Blade Runner was one of three movies on this list released in June of 1982, making it undoubtedly the best month for sci-fi movies in cinema history. However, like its fellow June 25th movie, it did not do particularly well at the box office. But, also like the movie that nabbed the number one spot here, it has been retrospectively reappraised as one of the decade’s most important films, regardless of genre.

And it is. In just a few moments we are enveloped in a breathtaking world of luminous billboards and flying cars, haunting scores and feelings of isolation even though the city is packed to the gills. And, by film’s end, we’re forced to question just what makes a human a human, and if an android can end up adopting those traits in a way that is, well, organic.

image courtesy of universal pictures

E.T. the Extra-Terrestrial is the number one movie that every human being should see when they’re young. It’s beautiful, funny, captivating, and occasionally heartbreaking as an adult, but it just holds the feeling of wonder that has extra oomph as a child.

But, again, because all of its assets are put to use so sublimely, it’s a movie that never stops being good. It has a wonderful score, performances that feel less like acting and more like people being people, and a practical effects marvel at the core. It is, simply put, magic.

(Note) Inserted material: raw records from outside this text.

(** * eBird alert scraper: a shallow embedding of [scraper/scrape.py]

    The development follows the pipeline of the script:
    [get_cookies_from_env], [fetch_alerts], [parse_alerts] (with
    [extract_sighting_data] and [extract_sightings_generic]),
    [generate_output] (with [generate_simple_html]), chained by [main].

    Modelling conventions.
    - Text read from the page, the environment and the network is a
      [string]: a sequence of 8-bit characters read as the code points
      U+0000..U+00FF.  Whitespace and case folding are Python's
      [str.strip] and [str.lower] on that range.
    - Text inside decoded JSON values, in the records, and in the files
      written is a [str]: a sequence of code points, since an escape
      [\uXXXX] reaches every one of them, the lone surrogates included.
    - A Python [dict] is an association list in insertion order with unique
      keys ([dict_set] overwrites in place, as Python does).
    - A float is an IEEE 754 binary64 value ([spec_float] of the Standard
      Library); a decimal literal is rounded to the nearest one.  The
      text Python prints for a finite float is a parameter, [float_repr].
    - A parsed page is a tree of [node]s, the shape BeautifulSoup builds.
      The HTML tokenizer itself is a library, and is a parameter where the
      script calls it; so is [json.loads] where the script calls it, with
      the decoder of this file as one instance.
    - A call of a library may raise: the tokenizer, the decoder, the
      request, the template, the file system.  What the model cannot
      decide (a full disk, the depth at which the interpreter gives up) is
      read from the [world] record, as is the environment, the answer of
      the request and the clock.  What the script does to the outside is
      logged as a list of [event]s, and a run ends in a [result].
      Printing to the standard output is taken not to fail. *)

From Stdlib Require Import String Ascii List ZArith NArith Lia Bool Arith.
From Stdlib Require Import DecimalString Decimal DecimalFacts.
From Stdlib Require Import DecimalPos DecimalNat DecimalN DecimalZ.
From Stdlib Require Import Floats.SpecFloat.
Import ListNotations.

Open Scope string_scope.
Open Scope list_scope.


(** ** Python strings *)
Module Py.

Definition code (c : ascii) : nat := nat_of_ascii c.

(** [str.isspace] on one character of U+0000..U+00FF. *)
Definition isspace (c : ascii) : bool :=
  let n := code c in
  (Nat.leb 9 n && Nat.leb n 13) || (Nat.leb 28 n && Nat.leb n 32)
  || Nat.eqb n 133 || Nat.eqb n 160.

(** [str.lower] on one character of U+0000..U+00FF. *)
Definition lower_char (c : ascii) : ascii :=
  let n := code c in
  if (Nat.leb 65 n && Nat.leb n 90)
     || (Nat.leb 192 n && Nat.leb n 222 && negb (Nat.eqb n 215))
  then ascii_of_nat (n + 32) else c.

Fixpoint lower (s : string) : string :=
  match s with
  | EmptyString => EmptyString
  | String c r => String (lower_char c) (lower r)
  end.

Fixpoint lstrip (s : string) : string :=
  match s with
  | EmptyString => EmptyString
  | String c r => if isspace c then lstrip r else s
  end.

(** [rstrip] drops the trailing run of whitespace. *)
Fixpoint rstrip (s : string) : string :=
  match s with
  | EmptyString => EmptyString
  | String c r =>
      match rstrip r with
      | EmptyString => if isspace c then EmptyString else String c EmptyString
      | r' => String c r'
      end
  end.

Definition strip (s : string) : string := rstrip (lstrip s).

(** [s.startswith(p)]. *)
Fixpoint startswith (p s : string) : bool :=
  match p, s with
  | EmptyString, _ => true
  | String a p', String b s' => Ascii.eqb a b && startswith p' s'
  | String _ _, EmptyString => false
  end.

(** [p in s] for two strings. *)
Fixpoint contains (p s : string) : bool :=
  startswith p s ||
  match s with
  | EmptyString => false
  | String _ r => contains p r
  end.

(** [s.split(sep)] for a one-character separator: never empty, one
    more piece than there are separators. *)
Fixpoint split (sep : ascii) (s : string) : list string :=
  match s with
  | EmptyString => [EmptyString]
  | String c r =>
      if Ascii.eqb c sep then EmptyString :: split sep r
      else match split sep r with
           | [] => [String c EmptyString]
           | p :: ps => String c p :: ps
           end
  end.

(** [s.split(sep, 1)] when [sep] occurs in [s]: the text before the
    first separator and the text after it. *)
Fixpoint split1 (sep : ascii) (s : string) : string * string :=
  match s with
  | EmptyString => (EmptyString, EmptyString)
  | String c r =>
      if Ascii.eqb c sep then (EmptyString, r)
      else let (a, b) := split1 sep r in (String c a, b)
  end.

(** [sep in s] for a one-character [sep]. *)
Fixpoint has_char (sep : ascii) (s : string) : bool :=
  match s with
  | EmptyString => false
  | String c r => Ascii.eqb c sep || has_char sep r
  end.

(** Truth value of a string: non-empty. *)
Definition truthy (s : string) : bool :=
  match s with EmptyString => false | _ => true end.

2) Star Wars: The Empire Strikes Back

image courtesy of walt disney studios motion pictures

The original Star Wars movie set the world on fire, no doubt about it. And, frankly, there’s a mighty strong argument to be made that it is perfect.

And that’s what makes it tough to say that Star Wars: The Empire Strikes Back beats it at its own game. It, too, is perfect, but can perfection be beaten? As it turns out, yes. Its propensity for expert world-building, its more serious tone, the improvement in performances, the added depth of character, it all works incredibly well. This is the ultimate in terms of trilogy middle chapters, building off what worked in part one while raising the stakes and setting the stage for an intense part three.

1) The Thing

images courtesy of universal pictures

When John Carpenter’s The Thing hit theaters towards the end of June 1982, it was immediately torn apart by critics and trounced by fellow Universal alien movie E.T. But time has been extremely kind to the movie, and now it’s rightly heralded as what it is: one of the 1980s’ scariest movies and a proud displayer of sci-fi horror cinema‘s best practical effects ever.

The pacing couldn’t be any better. We get just enough time to know the characters so that, when they are eviscerated by this thing, we’re taken aback. It’s also so tightly written that, even if you’ve seen the movie a dozen times, you can’t one hundred percent pinpoint just who has been assimilated when. It’s the definitive Cold War paranoia movie and arguably the best film of Carpenter’s career. If not, it’s tied for first with Halloween.